Fueron protagonistas de revoluciones que subvirtieron el orden establecido y construyeron utopías y gobiernos socialistas, populares y progresistas que abrieron paso al Estado de Bienestar que puso en vigencia muchas de las demandas de los pioneros del movimiento obrero. Desde fines de los ‘70 se abatió sobre ellos el embate del neoliberalismo, cuyo programa, expresión ideológica del capital concentrado, no contempla sólo la desaparición práctica de la actividad sindical, la degradación de las condiciones laborales y la brusca disminución de los salarios para incrementar la tasa de ganancia; prevé también la marginalización del Estado y la sustitución de todas las prácticas sociales a la lógica del mercado, como forma de incrementar las oportunidades de negocios.
Ese programa, como lo sabemos muy bien los argentinos, dista de ser una mera enunciación teórica: fue instaurado violentamente, con asesinatos y desapariciones, por la dictadura y profundizado durante la década menemista, bajo correlaciones de fuerza muy desfavorables para los trabajadores. Esa lógica perversa impregnó, en mayor o menor medida, el rumbo de todas las gestiones políticas desarrolladas desde la recuperación de la democracia.
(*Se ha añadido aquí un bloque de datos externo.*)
(** * average-rating: per-brand mean rating of product records

    A shallow embedding of [main.py]: the loader [read_csv_files], the
    aggregator [calculate_average_rating], the reporter [generate_report]
    and the entry point [main], with the properties of the specification
    proved about them.

    Python values are modelled as follows.
    - [str] is [string] (the UTF-8 bytes of the text), [int] is [Z];
    - [float] is an IEEE 754 binary64 number, [spec_float] at precision 53
      with the round-to-nearest-even operations of [SpecFloat];
    - a record ([Dict[str, str]]) is a [gmap string string];
    - the two accumulators of the aggregator are insertion-ordered
      dictionaries, kept as association lists with unique keys;
    - exceptions, the two output streams and the files opened are explicit:
      a computation takes a [world] and returns a value or an exception
      together with the new [world]. *)

From Stdlib Require Import ZArith String Ascii List Bool Lia SpecFloat.
From stdpp Require Import base option list sorting gmap strings.

#[local] Set Warnings "-clear-no-such-hyp".

Local Open Scope string_scope.
Local Open Scope list_scope.
Local Open Scope Z_scope.

(** ** Floating-point numbers (Python [float]) *)

Module Float.

Definition prec : Z := 53.
Definition emax : Z := 1024.

Abbreviation float := spec_float.

Definition zero : float := S754_zero false.
Definition nan : float := S754_nan.
Definition infinity : float := S754_infinity false.

Definition add : float -> float -> float := SFadd prec emax.
Definition div : float -> float -> float := SFdiv prec emax.

(** [x < y], [x == y] and [x <= y] as Python evaluates them: each is
    false as soon as one side is a NaN. *)
Definition ltb : float -> float -> bool := SFltb.
Definition eqb : float -> float -> bool := SFeqb.
Definition leb : float -> float -> bool := SFleb.
(** [x >= y] *)
Definition geb (x y : float) : bool := leb y x.

Definition is_nan (x : float) : bool :=
  match x with S754_nan => true | _ => false end.

(** [float(n)] for an [int]: the nearest binary64 number.  (Python raises
    OverflowError beyond the range of binary64; the only integers
    converted by this program are record counts, which are bounded by the
    length of a list.) *)
Definition of_Z (n : Z) : float := binary_normalize prec emax n 0 false.

(** The binary64 number nearest to [m * 10 ^ e10], with sign [neg]. *)
Definition of_decimal (neg : bool) (m e10 : Z) : float :=
  match m with
  | Zpos p =>
      if 0 <=? e10
      then binary_round prec emax neg (Z.to_pos (Zpos p * 10 ^ e10)) 0
      else SFdiv prec emax (S754_finite neg p 0)
             (S754_finite false (Z.to_pos (10 ^ (- e10))) 0)
  | _ => S754_zero neg
  end.

End Float.

Abbreviation float := Float.float.

(** ** Text to number (the builtin [float] applied to a [str])

    The accepted language is the one of the language reference: optional
    surrounding whitespace, an optional sign, then [inf], [infinity] or
    [nan] in any letter case, or a decimal numeral with an optional
    fraction and an optional exponent, where single underscores may
    separate digits.  The model reads ASCII text; digits and spaces outside
    ASCII, which Python also accepts, are not recognised by it. *)

Module PyFloat.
Ese legado explotó en diciembre de 2001, pero podría haber sobrevivido –como lo muestra la crisis europea– de no haber mediado las valerosas luchas de los trabajadores argentinos y las decisiones políticas de un gobierno resuelto a cambiar el rumbo de la historia. En efecto, desde mayo de 2003, implacablemente, las gestiones de Néstor primero y de Cristina Kirchner después fueron desandando el camino iniciado con el Rodrigazo, en vísperas del golpe militar, que terminó conduciendo a las tasas de desempleo más altas de la historia argentina, a la más baja participación de los salarios en el PBI y a niveles de pobreza e indigencia extremos e indignantes. Estos nueve años no se tradujeron sólo en la recuperación de las negociaciones paritarias, del poder adquisitivo del salario y de los haberes jubilatorios. Aunque hay aún cuentas pendientes, sobre todo respecto del trabajo no registrado, la distribución del ingreso y las condiciones laborales han mejorado ostensiblemente y el desempleo se encuentra en sus mínimos históricos. Más aún: las políticas públicas, y en particular la económica, han privilegiado permanentemente la generación y preservación del empleo. Y la recuperación de la autonomía del Estado, que se expresa en medidas como el desendeudamiento respecto del FMI, la nacionalización de Aerolíneas, la reanudación del sistema previsional solidario, el nuevo rol del Banco Central y, ahora, la reestatización de YPF, asegura que esas nuevas políticas serán perdurables en el tiempo y no estarán sometidas al veto de los organismos multilaterales o los vaivenes de la timba financiera global.
Por ésas y muchas otras razones, los trabajadores argentinos tienen hoy mucho para celebrar en su larga marcha hacia una sociedad más justa y un mundo mejor.
* Dirigente del Socialismo para la Victoria. Secretario de Relaciones Parlamentarias del gobierno nacional.